* [YOUR OBJECTIVE]
Write out the complete data exactly as written.

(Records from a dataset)
====================
(* ===== verification/Sha256.v ===== *)
(** * crypto/sha256

    [Sum256] of Go's standard library, on lists of bytes: the padded message is cut
    into blocks of sixteen 32-bit words, and each block is compressed in 64 rounds. *)

From S2P Require Import Prelude GoStd.
Local Open Scope Z_scope.

Module Sha256.

Definition add32 (x y : Z) : Z := uint32 (x + y).
Definition rotr (x n : Z) : Z := Z.lor (Z.shiftr x n) (uint32 (Z.shiftl x (32 - n))).
Definition not32 (x : Z) : Z := 4294967295 - x.

Definition round_constants : list Z :=
  [1116352408; 1899447441; 3049323471; 3921009573; 961987163; 1508970993; 2453635748; 2870763221;
   3624381080; 310598401; 607225278; 1426881987; 1925078388; 2162078206; 2614888103; 3248222580;
   3835390401; 4022224774; 264347078; 604807628; 770255983; 1249150122; 1555081692; 1996064986;
   2554220882; 2821834349; 2952996808; 3210313671; 3336571891; 3584528711; 113926993; 338241895;
   666307205; 773529912; 1294757372; 1396182291; 1695183700; 1986661051; 2177026350; 2456956037;
   2730485921; 2820302411; 3259730800; 3345764771; 3516065817; 3600352804; 4094571909; 275423344;
   430227734; 506948616; 659060556; 883997877; 958139571; 1322822218; 1537002063; 1747873779;
   1955562222; 2024104815; 2227730452; 2361852424; 2428436474; 2756734187; 3204031479; 3329325298].

Definition initial_state : list Z :=
  [1779033703; 3144134277; 1013904242; 2773480762; 1359893119; 2600822924; 528734635; 1541459225].

Definition be32 (n : Z) : bytes := [zbyte (n / 16777216); zbyte (n / 65536); zbyte (n / 256); zbyte n].
Definition be64 (n : Z) : bytes := be32 (n / 4294967296) ++ be32 n.

(** A one bit, zeros, and the length of the message in bits. *)
Definition padding (len : nat) : bytes :=
  zbyte 128 :: replicate ((119 - len mod 64) mod 64) (zbyte 0) ++ be64 (8 * Z.of_nat len).

Fixpoint words (l : bytes) : list Z :=
  match l with
  | a :: b :: c :: d :: r => (((bval a * 256 + bval b) * 256 + bval c) * 256 + bval d) :: words r
  | _ => []
  end.

(** The 64 words of the schedule, the last one first: [w] starts with the previous 16. *)
Fixpoint schedule (n : nat) (w : list Z) : list Z :=
  match n with
  | O => w
  | S n' =>
      let at_ i := List.nth i w 0 in
      let s0 x := Z.lxor (Z.lxor (rotr x 7) (rotr x 18)) (Z.shiftr x 3) in
      let s1 x := Z.lxor (Z.lxor (rotr x 17) (rotr x 19)) (Z.shiftr x 10) in
      schedule n' (add32 (add32 (s1 (at_ 1%nat)) (at_ 6%nat)) (add32 (s0 (at_ 14%nat)) (at_ 15%nat)) :: w)
  end.

Definition round (s : list Z) (kw : Z * Z) : list Z :=
  match s with
  | [a; b; c; d; e; f; g; h] =>
      let S1 := Z.lxor (Z.lxor (rotr e 6) (rotr e 11)) (rotr e 25) in
      let ch := Z.lxor (Z.land e f) (Z.land (not32 e) g) in
      let t1 := add32 (add32 (add32 h S1) ch) (add32 kw.1 kw.2) in
      let S0 := Z.lxor (Z.lxor (rotr a 2) (rotr a 13)) (rotr a 22) in
      let maj := Z.lxor (Z.lxor (Z.land a b) (Z.land a c)) (Z.land b c) in
      let t2 := add32 S0 maj in
      [add32 t1 t2; a; b; c; add32 d t1; e; f; g]
  | _ => s
  end.

Definition compress (state : list Z) (block : bytes) : list Z :=
  let w := rev (schedule 48 (rev (words block))) in
  zip_with add32 state (List.fold_left round (zip round_constants w) state).

(** The blocks of a message whose length is a multiple of 64. *)
Fixpoint blocks (n : nat) (l : bytes) : list bytes :=
  match n with O => [] | S n' => take 64 l :: blocks n' (drop 64 l) end.

Definition Sum256 (msg : bytes) : bytes :=
  let padded := msg ++ padding (length msg) in
  concat (be32 <$> List.fold_left compress (blocks (length padded / 64) padded) initial_state).

(** ** Lemmas *)

Lemma padded_length n : ((n + length (padding n)) mod 64 = 0)%nat.
Proof.
  unfold padding. rewrite length_cons, length_app, length_replicate. unfold be64, be32. cbn [length app].
  pose proof (Nat.div_mod_eq n 64). pose proof (Nat.mod_upper_bound n 64 ltac:(lia)).
  set (k := (n mod 64)%nat) in *. set (q := (n / 64)%nat) in *.
  destruct (decide (k ≤ 55)%nat).
  - replace ((119 - k) mod 64)%nat with (55 - k)%nat.
    2:{ apply (Nat.mod_unique _ _ 1); lia. }
    symmetry. apply (Nat.mod_unique _ _ (q + 1)); lia.
  - replace ((119 - k) mod 64)%nat with (119 - k)%nat by (symmetry; apply Nat.mod_small; lia).
    symmetry. apply (Nat.mod_unique _ _ (q + 2)); lia.
Qed.

Lemma length_round s kw : length (round s kw) = length s.
Proof. unfold round. do 9 (destruct s as [|? s]; [done|]). done. Qed.

Lemma length_rounds l s : length (List.fold_left round l s) = length s.
Proof. revert s. induction l as [|x l IH]; intros s; cbn; [done|]. by rewrite IH, length_round. Qed.

Lemma length_compress s b : length (compress s b) = length s.
Proof. unfold compress. rewrite length_zip_with, length_rounds. lia. Qed.

(** The sum has 32 bytes. *)
Lemma length_Sum256 msg : length (Sum256 msg) = 32%nat.
Proof.
  unfold Sum256.
  assert (∀ bs s, length s = 8%nat → length (List.fold_left compress bs s) = 8%nat) as H.
  { induction bs as [|b bs IH]; intros s Hs; cbn; [done|]. apply IH. by rewrite length_compress. }
  pose proof (H (blocks (length (msg ++ padding (length msg)) / 64) (msg ++ padding (length msg)))
    initial_state eq_refl) as H8.
  revert H8. generalize (List.fold_left compress (blocks (length (msg ++ padding (length msg)) / 64)
    (msg ++ padding (length msg))) initial_state). intros l Hl.
  assert (∀ k, length (concat (be32 <$> k)) = (4 * length k)%nat) as Hc.
  { intros k. induction k as [|x k IH]; [done|]. rewrite fmap_cons. cbn [concat].
    rewrite length_app, IH. cbn. lia. }
  rewrite Hc. lia.
Qed.

(** The test vectors of FIPS 180. *)
Example sum_abc : Hex.EncodeToString (Sum256 (to_bytes "abc")) =
  "ba7816bf8f01cfea414140de5dae2223b00361a396177a9cb410ff61f20015ad".
Proof. vm_compute. reflexivity. Qed.

Example sum_two_blocks :
  Hex.EncodeToString (Sum256 (to_bytes "abcdbcdecdefdefgefghfghighijhijkijkljklmklmnlmnomnopnopq")) =
  "248d6a61d20638b8e5c026930c3e6039a33ce45964ff2167f6ecedd419db06c1".
Proof. vm_compute. reflexivity. Qed.
End Sha256.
====================
* [SOLUTION TO THE PROBLEM]
(* ===== verification/Sha256.v ===== *)
(** * crypto/sha256

    [Sum256] of Go's standard library, on lists of bytes: the padded message is cut
    into blocks of sixteen 32-bit words, and each block is compressed in 64 rounds. *)

From S2P Require Import Prelude GoStd.
Local Open Scope Z_scope.

Module Sha256.

Definition add32 (x y : Z) : Z := uint32 (x + y).
Definition rotr (x n : Z) : Z := Z.lor (Z.shiftr x n) (uint32 (Z.shiftl x (32 - n))).
Definition not32 (x : Z) : Z := 4294967295 - x.

Definition round_constants : list Z :=
  [1116352408; 1899447441; 3049323471; 3921009573; 961987163; 1508970993; 2453635748; 2870763221;
   3624381080; 310598401; 607225278; 1426881987; 1925078388; 2162078206; 2614888103; 3248222580;
   3835390401; 4022224774; 264347078; 604807628; 770255983; 1249150122; 1555081692; 1996064986;
   2554220882; 2821834349; 2952996808; 3210313671; 3336571891; 3584528711; 113926993; 338241895;
   666307205; 773529912; 1294757372; 1396182291; 1695183700; 1986661051; 2177026350; 2456956037;
   2730485921; 2820302411; 3259730800; 3345764771; 3516065817; 3600352804; 4094571909; 275423344;
   430227734; 506948616; 659060556; 883997877; 958139571; 1322822218; 1537002063; 1747873779;
   1955562222; 2024104815; 2227730452; 2361852424; 2428436474; 2756734187; 3204031479; 3329325298].

Definition initial_state : list Z :=
  [1779033703; 3144134277; 1013904242; 2773480762; 1359893119; 2600822924; 528734635; 1541459225].

Definition be32 (n : Z) : bytes := [zbyte (n / 16777216); zbyte (n / 65536); zbyte (n / 256); zbyte n].
Definition be64 (n : Z) : bytes := be32 (n / 4294967296) ++ be32 n.

(** A one bit, zeros, and the length of the message in bits. *)
Definition padding (len : nat) : bytes :=
  zbyte 128 :: replicate ((119 - len mod 64) mod 64) (zbyte 0) ++ be64 (8 * Z.of_nat len).

Fixpoint words (l : bytes) : list Z :=
  match l with
  | a :: b :: c :: d :: r => (((bval a * 256 + bval b) * 256 + bval c) * 256 + bval d) :: words r
  | _ => []
  end.

(** The 64 words of the schedule, the last one first: [w] starts with the previous 16. *)
Fixpoint schedule (n : nat) (w : list Z) : list Z :=
  match n with
  | O => w
  | S n' =>
      let at_ i := List.nth i w 0 in
      let s0 x := Z.lxor (Z.lxor (rotr x 7) (rotr x 18)) (Z.shiftr x 3) in
      let s1 x := Z.lxor (Z.lxor (rotr x 17) (rotr x 19)) (Z.shiftr x 10) in
      schedule n' (add32 (add32 (s1 (at_ 1%nat)) (at_ 6%nat)) (add32 (s0 (at_ 14%nat)) (at_ 15%nat)) :: w)
  end.

Definition round (s : list Z) (kw : Z * Z) : list Z :=
  match s with
  | [a; b; c; d; e; f; g; h] =>
      let S1 := Z.lxor (Z.lxor (rotr e 6) (rotr e 11)) (rotr e 25) in
      let ch := Z.lxor (Z.land e f) (Z.land (not32 e) g) in
      let t1 := add32 (add32 (add32 h S1) ch) (add32 kw.1 kw.2) in
      let S0 := Z.lxor (Z.lxor (rotr a 2) (rotr a 13)) (rotr a 22) in
      let maj := Z.lxor (Z.lxor (Z.land a b) (Z.land a c)) (Z.land b c) in
      let t2 := add32 S0 maj in
      [add32 t1 t2; a; b; c; add32 d t1; e; f; g]
  | _ => s
  end.

Definition compress (state : list Z) (block : bytes) : list Z :=
  let w := rev (schedule 48 (rev (words block))) in
  zip_with add32 state (List.fold_left round (zip round_constants w) state).

(** The blocks of a message whose length is a multiple of 64. *)
Fixpoint blocks (n : nat) (l : bytes) : list bytes :=
  match n with O => [] | S n' => take 64 l :: blocks n' (drop 64 l) end.

Definition Sum256 (msg : bytes) : bytes :=
  let padded := msg ++ padding (length msg) in
  concat (be32 <$> List.fold_left compress (blocks (length padded / 64) padded) initial_state).

(** ** Lemmas *)

Lemma padded_length n : ((n + length (padding n)) mod 64 = 0)%nat.
Proof.
  unfold padding. rewrite length_cons, length_app, length_replicate. unfold be64, be32. cbn [length app].
  pose proof (Nat.div_mod_eq n 64). pose proof (Nat.mod_upper_bound n 64 ltac:(lia)).
  set (k := (n mod 64)%nat) in *. set (q := (n / 64)%nat) in *.
  destruct (decide (k ≤ 55)%nat).
  - replace ((119 - k) mod 64)%nat with (55 - k)%nat.
    2:{ apply (Nat.mod_unique _ _ 1); lia. }
    symmetry. apply (Nat.mod_unique _ _ (q + 1)); lia.
  - replace ((119 - k) mod 64)%nat with (119 - k)%nat by (symmetry; apply Nat.mod_small; lia).
    symmetry. apply (Nat.mod_unique _ _ (q + 2)); lia.
Qed.

Lemma length_round s kw : length (round s kw) = length s.
Proof. unfold round. do 9 (destruct s as [|? s]; [done|]). done. Qed.

Lemma length_rounds l s : length (List.fold_left round l s) = length s.
Proof. revert s. induction l as [|x l IH]; intros s; cbn; [done|]. by rewrite IH, length_round. Qed.

Lemma length_compress s b : length (compress s b) = length s.
Proof. unfold compress. rewrite length_zip_with, length_rounds. lia. Qed.

(** The sum has 32 bytes. *)
Lemma length_Sum256 msg : length (Sum256 msg) = 32%nat.
Proof.
  unfold Sum256.
  assert (∀ bs s, length s = 8%nat → length (List.fold_left compress bs s) = 8%nat) as H.
  { induction bs as [|b bs IH]; intros s Hs; cbn; [done|]. apply IH. by rewrite length_compress. }
  pose proof (H (blocks (length (msg ++ padding (length msg)) / 64) (msg ++ padding (length msg)))
    initial_state eq_refl) as H8.
  revert H8. generalize (List.fold_left compress (blocks (length (msg ++ padding (length msg)) / 64)
    (msg ++ padding (length msg))) initial_state). intros l Hl.
  assert (∀ k, length (concat (be32 <$> k)) = (4 * length k)%nat) as Hc.
  { intros k. induction k as [|x k IH]; [done|]. rewrite fmap_cons. cbn [concat].
    rewrite length_app, IH. cbn. lia. }
  rewrite Hc. lia.
Qed.

(** The test vectors of FIPS 180. *)
Example sum_abc : Hex.EncodeToString (Sum256 (to_bytes "abc")) =
  "ba7816bf8f01cfea414140de5dae2223b00361a396177a9cb410ff61f20015ad".
Proof. vm_compute. reflexivity. Qed.

Example sum_two_blocks :
  Hex.EncodeToString (Sum256 (to_bytes "abcdbcdecdefdefgefghfghighijhijkijkljklmklmnlmnomnopnopq")) =
  "248d6a61d20638b8e5c026930c3e6039a33ce45964ff2167f6ecedd419db06c1".
Proof. vm_compute. reflexivity. Qed.
End Sha256.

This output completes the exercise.